RAG enables your AI to answer questions based on your own documents.

Setup

gencow add RAG

This creates:

  • gencow/rag.ts — legacy local RAG helpers (ingest, retrieve, ask) plus canonical grounded-answer facades
  • gencow/schema-rag.ts — local rag_documents table for the legacy helpers

Important: Import schema-rag.ts in your schema to create the tables:

// gencow/schema.ts
export * from "./schema-rag";

Grounded answers use a different corpus path. rag.askGrounded(), rag.compareCorpus(), and rag.extractTopics() read canonical Phase 2 rag_* tables populated through documents.ingest.*; documents inserted by rag.ingest() are only available to rag.retrieve() / rag.ask().

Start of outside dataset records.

(** * image-ocr-system: the request-execution pipeline

    A shallow embedding of the Python package [app] (settings, validation,
    file reader, prompt cache, Gemini client with its retry policy, and the
    pipeline orchestrator), followed by the properties of its specification.

    Python code runs in a monad of process state and exceptions.  The
    process state holds the module-level and class-level variables of the
    package, the heap of client objects, and the history of calls made to
    the outside (environment, file system, image decoder, remote service,
    clock).  The outside is a [World]: for every external call it says what
    the call answers after a given history, so that an answer can change
    from one call to the next (a file that appears, a service that recovers
    between two attempts). *)

From Stdlib Require Import ZArith QArith Ascii String List Bool Lia.
From Stdlib Require Import DecimalString.
From stdpp Require Import base option gmap strings list.

Local Open Scope string_scope.

(** ** app/exceptions.py, with the built-in exception classes the package
       catches or lets through *)

Inductive exn_class : Type :=
  (* builtins *)
  | BaseException
  | KeyboardInterrupt
  | Exception
  | OSError                 (* IOError is an alias of OSError *)
  | UnidentifiedImageError  (* PIL: a subclass of OSError *)
  | ValueError
  | UnicodeDecodeError      (* a subclass of ValueError *)
  | JSONDecodeError         (* json: a subclass of ValueError *)
  | TypeError
  (* app/exceptions.py *)
  | OCRException
  | ImageLoadError
  | APIError
  | ValidationError
  | ConfigurationError
  | JSONParseError.
Lemma sides_volume (d o : ItemDimensions) :
  Permutation (sides o) (sides d) -> calculateItemVolume o = calculateItemVolume d.
Proof.
  intros H.
  assert (Hp : forall l1 l2 : list Z, Permutation l1 l2 ->
               fold_right Z.mul 1 l1 = fold_right Z.mul 1 l2).
  { induction 1; cbn [fold_right]; lia. }
  apply Hp in H. unfold sides in H. cbn [fold_right] in H.
  unfold calculateItemVolume. lia.
Qed.

(** X2.  Every orientation that [generateOrientations] offers has the
    sides of the item in some order, so also its volume; there are at
    most six; [upright_only] offers the item as it is, and [any] always
    includes it. *)
Theorem generateOrientations_rearranges_the_sides
    (d : ItemDimensions) (c : OrientationConstraints) :
  (forall o, In o (generateOrientations d c) ->
             Permutation (sides o) (sides d) /\
             calculateItemVolume o = calculateItemVolume d) /\
  (List.length (generateOrientations d c) <= 6)%nat /\
  (c = upright_only -> generateOrientations d c = [d]) /\
  (c = any -> In d (generateOrientations d c)).
Proof.
  repeat split.
  - now apply allOrientations_sides, generateOrientations_incl with c.
  - now apply sides_volume, allOrientations_sides, generateOrientations_incl with c.
  - destruct c; cbn [generateOrientations].
    + cbn. lia.
    + cbn. lia.
    + etransitivity; [apply filter_length_le |]. cbn. lia.
  - intros ->. now destruct d.
  - intros ->. destruct d. cbn. now left.
Qed.

Lemma generateOrientations_rearranges_the_sides_witness :
  Permutation (sides (Dim.mk 300 400 200)) (sides (Dim.mk 400 300 200)) /\
  generateOrientations (Dim.mk 400 300 200) upright_only = [Dim.mk 400 300 200].
Proof.
  split.
  - apply (generateOrientations_rearranges_the_sides (Dim.mk 400 300 200) any).
    cbn. right. now left.
  - now apply (generateOrientations_rearranges_the_sides (Dim.mk 400 300 200) upright_only).
Defined.

(** ** The position search *)

Lemma onGrid_fitsBoot (o : ItemDimensions) (bootSpace : BootSpace) (p : Position) :
  onGrid o bootSpace p -> fitsBoot o bootSpace.
Proof.
  intros (i & j & k & Hx & Hx0 & Hy & Hyb & Hz & Hzb).
  unfold fitsBoot, stepSize in *. lia.
Qed.

Lemma findBestPosition_None (o : ItemDimensions) (bootSpace : BootSpace)
    (packed : list PackedItem) :
  findBestPosition o bootSpace packed = None <->
  forall p, onGrid o bootSpace p -> acceptable o bootSpace packed p = false.
Proof.
  rewrite findBestPosition_find. split.
  - intros H p Hp. apply (find_none _ _ H). now apply In_scanOrder.
  - intros H.
    destruct (find _ _) as [p |] eqn:E; [| reflexivity].
    apply find_some in E. destruct E as [Hin Hok].
    apply In_scanOrder in Hin. rewrite (H p Hin) in Hok. discriminate.
Qed.

Lemma corner_onGrid (o : ItemDimensions) (bootSpace : BootSpace) :
  fitsBoot o bootSpace ->
  onGrid o bootSpace (Pos.mk (Space.length bootSpace - Dim.length o) 0 0).
Proof.
  intros (Hl & Hw & Hh). exists O, O, O.
  cbn [Pos.x Pos.y Pos.z]. unfold stepSize. lia.
Qed.

Lemma findBestPosition_corner (o : ItemDimensions) (bootSpace : BootSpace) :
  fitsBoot o bootSpace ->
  findBestPosition o bootSpace [] =
  Some (Pos.mk (Space.length bootSpace - Dim.length o) 0 0).
Proof.
  intros Hfit.
  destruct (findBestPosition o bootSpace []) as [p |] eqn:E.
  - f_equal. now apply findBestPosition_empty.
  - exfalso.
    pose proof (proj1 (findBestPosition_None _ _ _) E _ (corner_onGrid _ _ Hfit)) as H.
    assert (Hacc : acceptable o bootSpace []
              (Pos.mk (Space.length bootSpace - Dim.length o) 0 0) = true).
    { apply acceptable_true. cbn [Pos.x Pos.y Pos.z].
      destruct Hfit as (Hl & Hw & Hh). split; [lia | intros q []]. }
    congruence.
Qed.

Lemma findBestPosition_oversize (o : ItemDimensions) (bootSpace : BootSpace)
    (packed : list PackedItem) :
  ~ fitsBoot o bootSpace -> findBestPosition o bootSpace packed = None.
Proof.
  intros Hno. apply findBestPosition_None.
  intros p Hp. exfalso. apply Hno. now apply onGrid_fitsBoot with p.
Qed.

(** X3.  In a boot with nothing packed, the position search succeeds
    exactly when the orientation is no longer, wider or higher than the
    boot, and then gives the far bottom corner; an orientation that
    exceeds the boot on some axis has no position, whatever is packed. *)
Theorem findBestPosition_in_an_empty_boot
    (o : ItemDimensions) (bootSpace : BootSpace) :
  (fitsBoot o bootSpace ->
   findBestPosition o bootSpace [] =
   Some (Pos.mk (Space.length bootSpace - Dim.length o) 0 0)) /\
  (~ fitsBoot o bootSpace ->
   forall packed, findBestPosition o bootSpace packed = None).
Proof.
  split.
  - apply findBestPosition_corner.
  - intros Hno packed. now apply findBestPosition_oversize.
Qed.

Lemma findBestPosition_in_an_empty_boot_witness :
  findBestPosition (Dim.mk 400 300 200)
                   (calculateEffectiveBootSpace mockVehicle) [] =
    Some (Pos.mk 600 0 0) /\
  findBestPosition (Dim.mk 1200 800 600)
                   (calculateEffectiveBootSpace mockVehicle) [] = None.
Proof.
  split.
  - apply (findBestPosition_in_an_empty_boot (Dim.mk 400 300 200)
             (calculateEffectiveBootSpace mockVehicle)).
    unfold fitsBoot. cbn. lia.
  - apply (findBestPosition_in_an_empty_boot (Dim.mk 1200 800 600)
             (calculateEffectiveBootSpace mockVehicle)).
    unfold fitsBoot. cbn. lia.
Defined.

Lemma acceptable_incl (o : ItemDimensions) (bootSpace : BootSpace)
    (packed packed' : list PackedItem) (p : Position) :
  incl packed packed' ->
  acceptable o bootSpace packed' p = true ->
  acceptable o bootSpace packed p = true.
Proof.
  intros Hincl H. apply acceptable_true in H. apply acceptable_true.
  destruct H as [Hfit Hclear]. split; [exact Hfit |].
  intros q Hq. apply Hclear, Hincl, Hq.
Qed.

(** X4.  More packed boxes never help the position search: when the
    search fails against some boxes it fails against any larger
    collection, and a position found against the larger collection is the
    one found against the smaller, or one the scan reaches later. *)
Theorem findBestPosition_more_boxes_never_help
    (o : ItemDimensions) (bootSpace : BootSpace)
    (packed packed' : list PackedItem) :
  incl packed packed' ->
  (findBestPosition o bootSpace packed = None ->
   findBestPosition o bootSpace packed' = None) /\
  (forall p', findBestPosition o bootSpace packed' = Some p' ->
     exists p, findBestPosition o bootSpace packed = Some p /\
               (p = p' \/ scannedBefore p p')).
Proof.
  intros Hincl.
  assert (Hsome : forall p', findBestPosition o bootSpace packed' = Some p' ->
     exists p, findBestPosition o bootSpace packed = Some p /\
               (p = p' \/ scannedBefore p p')).
  { intros p' E'. rewrite findBestPosition_find in E'.
    apply find_some in E'. destruct E' as [Hin Hok].
    apply (acceptable_incl _ _ _ _ _ Hincl) in Hok.
    destruct (findBestPosition o bootSpace packed) as [p |] eqn:E.
    - exists p. split; [reflexivity |].
      rewrite findBestPosition_find in E.
      destruct (find_StronglySorted scannedBefore _ _ _
                  (scanOrder_sorted o bootSpace) E) as (_ & _ & Hfirst).
      destruct (Hfirst p' Hin Hok) as [-> | Hlt]; auto.
    - rewrite findBestPosition_find in E.
      rewrite (find_none _ _ E p' Hin) in Hok. discriminate. }
  split; [| exact Hsome].
  intros Hnone.
  destruct (findBestPosition o bootSpace packed') as [p' |] eqn:E'; [| reflexivity].
  destruct (Hsome p' eq_refl) as (p & Hp & _). congruence.
Qed.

For production RAG and grounded answers, use the built-in canonical pipeline:

storage file -> documents.ingest.start -> rag_* tables -> ctx.search() / ctx.grounding.answer()

The canonical tables are rag_corpora, rag_sources, rag_sections, rag_chunks, rag_ingest_jobs, and rag_operation_metrics. This path is tenant-scoped and is the only path used by grounded citations.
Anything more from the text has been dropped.